Aim of the task — Go through the data below and gather each line containing "list".

Stored items
(* ===== verification/Evm.v ===== *)
(** * The execution environment of the contracts

    Blocks, messages, 256-bit checked arithmetic ([SafeMath]), ownership
    ([Ownable]) and the ABI.  [SafeMath] and [Ownable] are the copies the
    repository vendors (src/contracts/6/apis/pancake/PancakeMasterChef.sol and
    src/contracts/6/upgradeable/ProxyAdmin.sol).  The ABI codec of ethers, and
    the parts of OpenZeppelin that are not vendored (ERC-20 balances and
    allowances, the reentrancy guard), are interfaces with their documented laws. *)

From S2P Require Import Prelude Buffers MerkleTree BalanceTree.
From Stdlib Require Import Strings.Byte Strings.Ascii.

(** An address is the checksummed string [getAddress] returns. *)
Abbreviation address := string.

Record Block := { number : Z; timestamp : Z }.

(** What a function sees of the call that runs it. *)
Record Msg := { sender : address; self : address; block : Block }.

Definition MAX_UINT256 : Z := UINT256 - 1.

(** ** SafeMath *)

Definition sm_add (a b : Z) : result Z :=
  let c := ((a + b) mod UINT256)%Z in
  require (a <=? c)%Z "SafeMath: addition overflow" ;; Ok c.

Definition sm_sub (a b : Z) (errorMessage : string) : result Z :=
  require (b <=? a)%Z errorMessage ;; Ok (a - b)%Z.

Definition SUB_OVERFLOW : string := "SafeMath: subtraction overflow".

Definition sm_mul (a b : Z) : result Z :=
  if (a =? 0)%Z then Ok 0%Z else
  let c := ((a * b) mod UINT256)%Z in
  require (c / a =? b)%Z "SafeMath: multiplication overflow" ;; Ok c.

Definition sm_div (a b : Z) : result Z :=
  require (0 <? b)%Z "SafeMath: division by zero" ;; Ok (a / b)%Z.

Lemma UINT256_pos : (0 < UINT256)%Z.
Proof. done. Qed.

Lemma sm_add_Ok a b c :
  uint256 a -> uint256 b -> sm_add a b = Ok c <-> c = (a + b)%Z /\ uint256 c.
Proof.
  unfold uint256, sm_add. intros Ha Hb. pose proof UINT256_pos. cbv zeta.
  destruct (decide (a + b < UINT256)%Z) as [Hlt|Hge].
  - rewrite Z.mod_small by lia. replace (a <=? a + b)%Z with true by (symmetry; apply Z.leb_le; lia).
    cbn. split; [intros [= <-]; lia|intros [-> _]; done].
  - replace ((a + b) mod UINT256)%Z with (a + b - UINT256)%Z
      by (apply (Z.mod_unique_pos _ _ 1); lia).
    replace (a <=? a + b - UINT256)%Z with false by (symmetry; apply Z.leb_gt; lia).
    cbn. split; [done|lia].
Qed.

Lemma sm_add_small a b :
  uint256 a -> uint256 b -> (a + b < UINT256)%Z -> sm_add a b = Ok (a + b)%Z.
Proof. intros Ha Hb Hs. apply sm_add_Ok; [done..|]. unfold uint256 in *. lia. Qed.

Lemma sm_sub_Ok a b msg c : sm_sub a b msg = Ok c <-> c = (a - b)%Z /\ (b <= a)%Z.
Proof.
  unfold sm_sub. destruct (Z.leb_spec b a); cbn; split; intros; destruct_and?; simplify_eq; try done; lia.
Qed.

Lemma sm_mul_Ok a b c :
  uint256 a -> uint256 b -> sm_mul a b = Ok c <-> c = (a * b)%Z /\ uint256 c.
Proof.
  unfold uint256, sm_mul. intros Ha Hb. pose proof UINT256_pos.
  destruct (Z.eqb_spec a 0) as [->|Hnz]; [split; [intros [= <-]; lia|intros [-> _]; done]|].
  cbv zeta. destruct (decide (a * b < UINT256)%Z) as [Hlt|Hge].
  - rewrite Z.mod_small by nia. rewrite Z.mul_comm, Z.div_mul by done.
    rewrite Z.eqb_refl. cbn. split; [intros [= <-]; nia|intros [-> _]; f_equal; lia].
  - assert ((a * b) mod UINT256 / a <> b)%Z as Hne.
    { intros E. pose proof (Z.mod_pos_bound (a * b) UINT256 ltac:(done)).
      pose proof (Z.mul_div_le ((a * b) mod UINT256) a ltac:(lia)). nia. }
    apply Z.eqb_neq in Hne. rewrite Hne. cbn. split; [done|lia].
Qed.

Lemma sm_div_Ok a b c : sm_div a b = Ok c <-> c = (a / b)%Z /\ (0 < b)%Z.
Proof.
  unfold sm_div. destruct (Z.ltb_spec 0 b); cbn; split; intros; destruct_and?; simplify_eq; try done; lia.
Qed.

(** ** Ownable *)

Definition onlyOwner (owner : address) (m : Msg) : result unit :=
  require (bool_decide (owner = sender m)) "Ownable: caller is not the owner".

(** [transferOwnership(newOwner)]: the new owner. *)
Definition transferOwnership (owner : address) (m : Msg) (newOwner : address) : result address :=
  onlyOwner owner m ;;
  require (bool_decide (newOwner <> zero_address)) "Ownable: new owner is the zero address" ;;
  Ok newOwner.

Lemma onlyOwner_Ok owner m u : onlyOwner owner m = Ok u <-> owner = sender m.
Proof. unfold onlyOwner. rewrite require_Ok. apply bool_decide_eq_true. Qed.

Lemma onlyOwner_owner owner m : owner = sender m -> onlyOwner owner m = Ok tt.
Proof. apply onlyOwner_Ok. Qed.

(** ** Decimal strings *)

Definition digit (c : ascii) : option Z :=
  let n := Z.of_nat (nat_of_ascii c) in
  if (48 <=? n)%Z && (n <=? 57)%Z then Some (n - 48)%Z else None.

(** The value of a non-empty string of decimal digits. *)
Fixpoint decimal_from (acc : Z) (s : string) : option Z :=
  match s with
  | EmptyString => Some acc
  | String c s => d ← digit c; decimal_from (10 * acc + d)%Z s
  end.

Definition decimal (s : string) : option Z :=
  if bool_decide (s = EmptyString) then None else decimal_from 0 s.

(** ** The parts of OpenZeppelin that are not vendored *)

Class OpenZeppelin := {
  (** [ERC20]: balances, supply and allowances *)
  Erc20 : Type;
  erc20_new : Erc20;
  erc20_balanceOf : Erc20 -> address -> Z;
  erc20_totalSupply : Erc20 -> Z;
  erc20_allowance : Erc20 -> address -> address -> Z;
  erc20_approve : Erc20 -> address -> address -> Z -> result Erc20;
  erc20_mint : Erc20 -> address -> Z -> result Erc20;
  erc20_transfer : Erc20 -> address -> address -> Z -> result Erc20;
  erc20_burn : Erc20 -> address -> Z -> result Erc20;
  erc20_new_balance : forall a, erc20_balanceOf erc20_new a = 0%Z;
  erc20_new_supply : erc20_totalSupply erc20_new = 0%Z;
  (** [_approve] reverts on the zero address and changes one allowance *)
  erc20_approve_spec : forall t o s v,
    o <> zero_address -> s <> zero_address -> exists t', erc20_approve t o s v = Ok t' /\
      (forall a, erc20_balanceOf t' a = erc20_balanceOf t a) /\
      (forall o' s', erc20_allowance t' o' s'
                     = if decide (o' = o /\ s' = s) then v else erc20_allowance t o' s');
  erc20_approve_inv : forall t o s v t', erc20_approve t o s v = Ok t' ->
    (forall a, erc20_balanceOf t' a = erc20_balanceOf t a) /\
    (forall o' s', erc20_allowance t' o' s'
                   = if decide (o' = o /\ s' = s) then v else erc20_allowance t o' s');
  (** [_mint] reverts on the zero address and credits the account *)
  erc20_mint_spec : forall t a v t', erc20_mint t a v = Ok t' ->
    erc20_totalSupply t' = (erc20_totalSupply t + v)%Z /\
    erc20_balanceOf t' a = (erc20_balanceOf t a + v)%Z /\
    forall b, b <> a -> erc20_balanceOf t' b = erc20_balanceOf t b;
  (** the new supply is a SafeMath sum *)
  erc20_mint_bound : forall t a v t', erc20_mint t a v = Ok t' -> (erc20_totalSupply t' < UINT256)%Z;
  (** [_burn] and [_transfer] revert when the account holds less *)
  erc20_burn_spec : forall t a v t', erc20_burn t a v = Ok t' ->
    (v <= erc20_balanceOf t a)%Z /\ erc20_totalSupply t' = (erc20_totalSupply t - v)%Z /\
    erc20_balanceOf t' a = (erc20_balanceOf t a - v)%Z /\
    forall b, b <> a -> erc20_balanceOf t' b = erc20_balanceOf t b;
  erc20_transfer_spec : forall t from to v t', erc20_transfer t from to v = Ok t' ->
    (v <= erc20_balanceOf t from)%Z /\ erc20_totalSupply t' = erc20_totalSupply t /\
    forall b, erc20_balanceOf t' b =
      (erc20_balanceOf t b - (if decide (b = from) then v else 0)
       + (if decide (b = to) then v else 0))%Z;
  erc20_transfer_ok : forall t from to v, from <> zero_address -> to <> zero_address ->
    (0 <= v <= erc20_balanceOf t from)%Z -> is_ok (erc20_transfer t from to v) = true;
  erc20_mint_ok : forall t a v, a <> zero_address -> (0 <= v)%Z ->
    (erc20_totalSupply t + v < UINT256)%Z -> is_ok (erc20_mint t a v) = true;
  (** the other operations leave the allowances *)
  erc20_new_allowance : forall o s, erc20_allowance erc20_new o s = 0%Z;
  erc20_mint_allowance : forall t a v t' o s, erc20_mint t a v = Ok t' ->
    erc20_allowance t' o s = erc20_allowance t o s;
  erc20_burn_allowance : forall t a v t' o s, erc20_burn t a v = Ok t' ->
    erc20_allowance t' o s = erc20_allowance t o s;
  erc20_transfer_allowance : forall t from to v t' o s, erc20_transfer t from to v = Ok t' ->
    erc20_allowance t' o s = erc20_allowance t o s;
  (** [ReentrancyGuard]: entering twice reverts, leaving resets *)
  Guard : Type;
  guard_new : Guard;
  guard_enter : Guard -> result Guard;
  guard_leave : Guard -> Guard;
  guard_new_ok : is_ok (guard_enter guard_new) = true;
  guard_entered : forall g g', guard_enter g = Ok g' -> is_ok (guard_enter g') = false;
  guard_left : forall g g', guard_enter g = Ok g' -> is_ok (guard_enter (guard_leave g')) = true
}.

(** ** ABI values *)

Inductive AbiType :=
| TAddress | TUint (bits : Z) | TBool | TString | TBytes
| TArray (t : AbiType) | TTuple (ts : list AbiType).

Inductive AbiValue :=
| VAddress (a : address) | VUint (z : Z) | VBool (b : bool) | VString (s : string)
| VBytes (b : Buffer) | VArray (vs : list AbiValue) | VTuple (vs : list AbiValue).

Section Abi.
Context `{Ethers}.

(** A value of a type, in the range the type has. *)
Inductive has_type : AbiValue -> AbiType -> Prop :=
| ht_address a : getAddress a = Some a -> has_type (VAddress a) TAddress
| ht_uint n z : (0 <= z < 2 ^ n)%Z -> has_type (VUint z) (TUint n)
| ht_bool b : has_type (VBool b) TBool
| ht_string s : has_type (VString s) TString
| ht_bytes b : has_type (VBytes b) TBytes
| ht_array t vs : (forall v, v ∈ vs -> has_type v t) -> has_type (VArray vs) (TArray t)
| ht_tuple ts vs : have_types vs ts -> has_type (VTuple vs) (TTuple ts)
with have_types : list AbiValue -> list AbiType -> Prop :=
| ht_nil : have_types [] []
| ht_cons v t vs ts : has_type v t -> have_types vs ts -> have_types (v :: vs) (t :: ts).

(** [defaultAbiCoder.encode] and the decoder of a contract's entry point. *)
Class AbiCoder := {
  abi_encode : list AbiType -> list AbiValue -> Buffer;
  abi_decode : list AbiType -> Buffer -> option (list AbiValue);
  abi_decode_encode : forall ts vs, have_types vs ts -> abi_decode ts (abi_encode ts vs) = Some vs;
  abi_decode_typed : forall ts b vs, abi_decode ts b = Some vs -> have_types vs ts
}.

Lemma abi_encode_inj `{!AbiCoder} ts vs vs' :
  have_types vs ts -> have_types vs' ts -> abi_encode ts vs = abi_encode ts vs' -> vs = vs'.
Proof.
  intros Hv Hv' E. apply abi_decode_encode in Hv. apply abi_decode_encode in Hv'. congruence.
Qed.

(** The bytes of a string: [bytes(signature)]. *)
Fixpoint string_bytes (s : string) : Buffer :=
  match s with
  | EmptyString => []
  | String c s => byte_of_ascii c :: string_bytes s
  end.

(** [bytes4(keccak256(bytes(signature)))] *)
Definition selector (signature : string) : Buffer := take 4 (keccak256 (string_bytes signature)).

Lemma selector_length s : length (selector s) = 4.
Proof. unfold selector. rewrite length_take, keccak256_length. done. Qed.
End Abi.

Create HintDb abi.
#[export] Hint Constructors has_type have_types : abi.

Written answer —
| TArray (t : AbiType) | TTuple (ts : list AbiType).
| VBytes (b : Buffer) | VArray (vs : list AbiValue) | VTuple (vs : list AbiValue).
with have_types : list AbiValue -> list AbiType -> Prop :=
  abi_encode : list AbiType -> list AbiValue -> Buffer;
  abi_decode : list AbiType -> Buffer -> option (list AbiValue);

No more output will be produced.